A First-in-Human Phase 1 Study of Subcutaneous Outpatient Recombinant Human IL-15 (rhIL-15) in Adults with Advanced Solid Tumors.

Publication Type:

Journal Article

Source:

Clinical cancer research : an official journal of the American Association for Cancer Research, Volume 24, Issue 7, p.1525-1535 (2018)

Keywords:

Flow Cytometry Core Facility

Abstract:

PURPOSE: Preclinical data established Interleukin-15 as a homeostatic factor and powerful stimulator of NK and CD8+ T cell function, the basis for clinical testing. EXPERIMENTAL DESIGN: A first-in-human outpatient phase I dose escalation trial of subcutaneous (SC) rhIL-15 was conducted in refractory solid tumor cancer patients. Therapy consisted of daily (Monday - Friday) SC injections of rhIL-15 for two consecutive weeks (10 total doses/cycle). Clinical response was assessed by RECIST. Pharmacokinetics of rhIL-15 and immune biomarkers were evaluated. RESULTS:  Nineteen patients were treated with rhIL-15 at dose levels of 0.25, 0.5, 1, 2 and 3 mcg/kg/day. Fourteen patients completed ≥ 2 cycles of therapy that was well tolerated. One serious adverse event (SAE), grade 2 pancreatitis, required overnight hospitalization. Enrollment was halted after a patient receiving 3 mcg/kg/day developed a dose limiting SAE of grade 3 cardiac chest pain associated with hypotension and increased troponin.
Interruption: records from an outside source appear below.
(* ===== verification/Clk814xData.v ===== *)
(** * The clock tables of the TI814x and their registration

    mach-omap2/clock814x_data.c.  Every C object is one definition with the name it has
    in C; numbers are the values of the macros of cm81xx.h, cm-regbits-81xx.h, clock.h
    and clkdev_omap.h, registers their virtual addresses.  [struct_clk] and
    [struct_dpll] are the designated initialisers: fields that are not named are 0 or
    NULL.  The arrays of divisors and parents are lists without the terminating entry. *)

From S2P Require Import Prelude Platform Prcm Powerdomain Clockdomain ClkCore.
From S2P Require Import Clksel ClkEnable Adpll Clkdev ClkRate.

Definition RATE_IN_DM385 : Z := Z.shiftl 1 5.
Definition RATE_IN_TI814X : Z := Z.shiftl 1 6.
Definition CK_TI814X : Z := Z.shiftl 1 12.
Definition CK_DM385 : Z := Z.shiftl 1 14.

Definition struct_clk (name : string) (ops : clkops) (fields : list (clk -> clk)) : clk :=
  fold_left (fun k f => f k) fields
    {| ck_ops := ops; ck_name := name; ck_parent := None; ck_children := []; ck_rate := 0;
       ck_enable_reg := 0; ck_recalc := None; ck_set_rate := None; ck_round_rate := None;
       ck_init := None; ck_enable_bit := 0; ck_usecount := 0; ck_fixed_div := 0;
       ck_flags := 0; ck_clksel_reg := 0; ck_clksel_mask := 0; ck_clksel := None;
       ck_dpll_data := None; ck_clkdm_name := None; ck_clkdm := None; ck_node := false |}.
No objective responses were observed; however, several patients had disease stabilization including a renal cell carcinoma patient who continued protocol treatment for 2 years. The treatment induced profound expansion of circulating NK cells, especially among the CD56bright subset. A proportional but less dramatic increase was found among circulating CD8+ T cells with maximal 3-fold expansion for the 2 and 3 mcg/kg patients.  Conclusions: SC rhIL-15 treatment was well tolerated, producing substantial increases in circulating NK and CD8+ T cells. This protocol establishes a safe outpatient SC rhIL-15 regimen of 2 mcg/kg/day dosing amenable to self-injection and with potential as a combination immunotherapeutic agent.